JEX PQD YHN 979 L00 ALT Q91 BKZ Q0B 990 SEX 8LW KTD 5RE 2RT PGW OWH 962 SZQ P4V CEI BRA KSN L0C JLD O9A EKS P6G CTO HIA 3T4 ZIP 2CY 0M8 3SQ 1U6 990 IEX O17 CSL T0A 7TO 6NA L1E S9J ALT O6R S0E 2R0 Z7G 9VT LUP 5RE P5Z YH3 8M0 Q11 6LW N9J MYP XVW TEP RBQ JUF 5HO PQD 7L4 G3D 2RJ 8PZ QGT 9VT ZCZ 4K7 1TQ S4H ZIA crib: characters sharing the same common environments

With the crib, it’s not very hard to solve the plaintext. That was accomplished quickly. But to get the coordinates I needed, one must enter the key(s) into an online checker. It is thus the process of recovering the keys that was challenging and is set forth here.

The first obstacle was my lack of computer tools for a 6×6 Tri-Square. I have one for the 5×5, but not the 6×6. This meant I either had to rewrite the one I had, or solve with paper and pencil. I chose the latter option. After solving the plaintext I had many equivalencies established in all three cipher squares, that is, I knew various letters had to be in the same row or column as other letters. For the leftmost square (Sq. 1) I saw an alphabetic series that told me the probable route used. I also saw what I thought was the beginning of the key. Bear in mind that with a 6×6 key, under American Cryptogram Association (ACA) rules the letters A-J are followed by the numbers 1 – 0. Thus BAD would be written B2A1D4 and an entire row or column may be filled with only three letters.

I decided to try finding the key to that square using a tool I had: a 6×6 Polybius square solver. The solver uses word lists. I ran it and was unable to find a one-word key that met all the known letter relationships in any of the ACA routes. That told me the key was not a single word, or, possibly, was not a common word. I reran the program using some very complete word lists still without results. I decided to move on to the other keysquares. I should mention that I have always positioned the squares differently from the way they are shown in the linked ACA page. I always put the square marked 2 (the one on top) underneath the corner square. I always thought of them in a different order for that reason, with the numbering of squares 2 and 3 reversed from the diagram. I will use the standard diagram numbering for reference here, but I still think of the corner square as being in the middle and thus number 2, with the others being 1 and 3.

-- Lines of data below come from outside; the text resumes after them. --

Lemma holds_set h k v j old k' v' :
  v ≠ 0 → pairs h !! j = Some old → (¬ in_use old ∨ pair_key old = k) →
  (∀ i p, pairs h !! i = Some p → in_use p → pair_key p = k → i = j) →
  holds (mkmap (<[j := new_pair k v old]> (pairs h)) (capacity h)) k' v' ↔
  (k' = k ∧ v' = v) ∨ (k' ≠ k ∧ holds h k' v').
Proof.
  intros Hv Hj Hold Huniq. apply lookup_lt_Some in Hj as Hlt. split.
  - intros (i & p & Hp & Hu & Hpk & Hpv). simpl in Hp.
    apply list_lookup_insert_Some in Hp as [(<- & <- & _)|[Hne Hp]].
    + rewrite new_pair_key in Hpk. left. done.
    + right. split; [|by exists i, p]. intros ->. by destruct Hne, (Huniq i p).
  - intros [[-> ->]|[Hne (i & p & Hp & Hu & Hpk & Hpv)]].
    + exists j, (new_pair k v old). rewrite new_pair_key. simpl.
      by rewrite list_lookup_insert_eq.
    + exists i, p. simpl. rewrite list_lookup_insert_ne; [done|]. intros <-.
      simplify_eq. naive_solver.
Qed.

Lemma empty_represents : represents (mkmap (replicate 64 zero_pair) 64) ∅.
Proof.
  assert (∀ i p, replicate 64 zero_pair !! i = Some p → p = zero_pair) as Hz.
  { intros i p Hp. by apply lookup_replicate_1 in Hp as [-> _]. }
  split.
  - split; [done|done| | |]; intros i p ->%Hz; [done|intros []; done..].
  - intros k v. rewrite lookup_empty. split; [done|].
    intros (i & p & Hp & Hu & _). apply Hz in Hp as ->. by destruct Hu.
Qed.

(** C23. The hash map implements a finite map from keys of 1 to 16 bytes: [get]
    returns the value of the key, or NULL; [set] updates the map, or fails without
    a change, and only when the key is absent and all the entries from its home to
    the end of the table are taken by other keys. *)
Theorem hash_map_refines h m k :
  represents h m → valid_key k →
  hash_map_get h k = Ret (default 0 (m !! k)) ∧
  ∀ v, v ≠ 0 →
    (∃ h', hash_map_set k v h = Ret (0, h') ∧ represents h' (<[k := v]> m)) ∨
    (hash_map_set k v h = Ret (-1, h) ∧ m !! k = None ∧
     ∀ i, (home k ≤ i < 64)%nat → passes h k i).
Proof.
  intros [H Hm] Hk. split.
  - destruct (hash_map_get_run h k H Hk) as (v & -> & Hv). f_equal.
    destruct (m !! k) as [x|] eqn:E; simpl.
    + apply Hm, Hv in E as [_ ->]. done.
    + destruct (Z.eq_dec v 0) as [|Hne]; [done|].
      assert (m !! k = Some v) by (apply Hm, Hv; done). congruence.
  - intros v Hv. destruct (probe h k H Hk) as (j & E & Hj & Hpass & Hstop & Huniq).
    unfold hash_map_set. destruct (Z.eqb_spec v 0); [done|].
    destruct (Z.gtb_spec (Z.of_nat (length k)) HASH_MAP_MAX_KEY_SIZE) as [Hgt|_].
    { destruct Hk. unfold HASH_MAP_MAX_KEY_SIZE in Hgt. lia. }
    rewrite (wf_capacity h H), E. cbn [obind]. pose proof (wf_pairs h H).
    destruct Hstop as [(old & Hold & Hcase)| ->].
    + left. apply lookup_lt_Some in Hold as Hlt.
      destruct (Z.eqb_spec (Z.of_nat j) 64); [lia|].
      rewrite (arr_get_lookup _ _ old) by (rewrite ?Nat2Z.id; done || lia). cbn [obind].
      rewrite arr_set_Ret, Nat2Z.id by lia. cbn [obind].
      fold (new_pair k v old). eexists. split; [done|].
      pose proof (wf_set h k v j old H Hk Hv Hold ltac:(lia) Hpass Hcase) as Hwf.
      rewrite (wf_capacity h H) in Hwf. split; [done|]. intros k' v'.
      rewrite <- (wf_capacity h H), (holds_set h k v j old) by done.
      rewrite lookup_insert_Some, Hm. naive_solver.
    + right. destruct (Z.eqb_spec (Z.of_nat 64) 64); [|lia]. split; [done|].
      split; [|intros i Hi; apply Hpass; lia].
      destruct (m !! k) as [x|] eqn:Ex; [|done]. exfalso.
      apply Hm in Ex as (i & p & Hp & Hu & Hpk & _). pose proof (Huniq i p Hp Hu Hpk). subst i.
      apply lookup_lt_Some in Hp. lia.
Qed.

Lemma hash_map_refines_witness :
  hash_map_get (mkmap (replicate 64 zero_pair) 64) [1; 2] = Ret 0 ∧
  ∃ h', hash_map_set [1; 2] 7 (mkmap (replicate 64 zero_pair) 64) = Ret (0, h') ∧
        represents h' (<[[1; 2] := 7]> ∅).
Proof.
  destruct (hash_map_refines _ ∅ [1; 2] empty_represents) as [Hget Hset].
  { split; simpl; lia. }
  split; [exact Hget|].
  destruct (Hset 7 ltac:(lia)) as [(h' & E & Hr)|[E _]]; [exists h'; auto|].
  vm_compute in E. discriminate.
Defined.

(** [hash_map_create] returns -1 also when it has built the map. *)
Theorem hash_map_create_fails h :
  Heap.inv h → Heap.fits_word h 0x800 →
  ∃ r h', hash_map_create h = Ret ((-1, r), h') ∧
    ∀ hm, r = Some hm → represents hm ∅.
Proof.
  intros Hi Hfit. unfold hash_map_create.
  destruct (Heap.calloc_fresh h SIZEOF_HASH_MAP Hi) as (p & h1 & E1 & Hi1 & Hc1).
  { destruct Hfit. split; unfold SIZEOF_HASH_MAP; lia. }
  rewrite (bind_Ret _ _ _ _ _ E1). destruct (Z.eqb_spec p 0) as [|Hp].
  { exists None, h1. split; [done|]. done. }
  destruct Hc1 as [[? _]|(_ & _ & _ & _ & Hcur)]; [done|].
  destruct (Heap.calloc_fresh h1 (u32 (HASH_MAP_DEFAULT_CAPACITY * SIZEOF_KV_PAIR)) Hi1)
    as (q & h2 & E2 & Hi2 & _).
  { destruct Hfit. unfold SIZEOF_HASH_MAP, HASH_MAP_DEFAULT_CAPACITY, SIZEOF_KV_PAIR in *.
    change (u32 (64 * 28)) with 1792. split; lia. }
  rewrite (bind_Ret _ _ _ _ _ E2). destruct (Z.eqb_spec q 0).
  { exists None, h2. split; [done|]. done. }
  eexists _, h2. split; [done|]. intros hm [= <-]. apply empty_represents.
Qed.

Lemma hash_map_create_fails_witness :
  ∃ r h', hash_map_create (Heap.empty_heap 0x01000000) = Ret ((-1, r), h').
Proof.
  destruct (hash_map_create_fails (Heap.empty_heap 0x01000000)) as (r & h' & E & _).
  - apply Heap.empty_heap_inv; [lia|lia|reflexivity].
  - split; simpl; lia.
  - exists r, h'. exact E.
Defined.

End Hash.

With square 2 I worked in a similar way and was able to reconstruct a large part of the square. Once again I tried my polybius square solver and confirmed that no one-word key worked completely, but I got some keys that had almost all the right equivalencies. I was confident enough that I knew the first word of the phrase, that I modified my program to run through the word list again tacking the first word of the phrase in front of every word to make a two-word key. I got several good-looking keys this way that were almost perfect, but not quite. There were still some conflicts. I was able to produce a list of keys and select only the letters that were the same in all of them. Then I went back to square 1 and working with paper and pencil again, I was able to fill in more of that keysquare. The numerals actually helped finish off that square since if you know the route and can place a numeral, you know the letter that comes before it, and vice versa. Thus I completed square 1 first. I could tell it was a phrase, and while I recognized all the words in the phrase, the phrase itself made no sense to me. I had never seen those words in that combination. I searched the complete phrase online and got no hits on Google.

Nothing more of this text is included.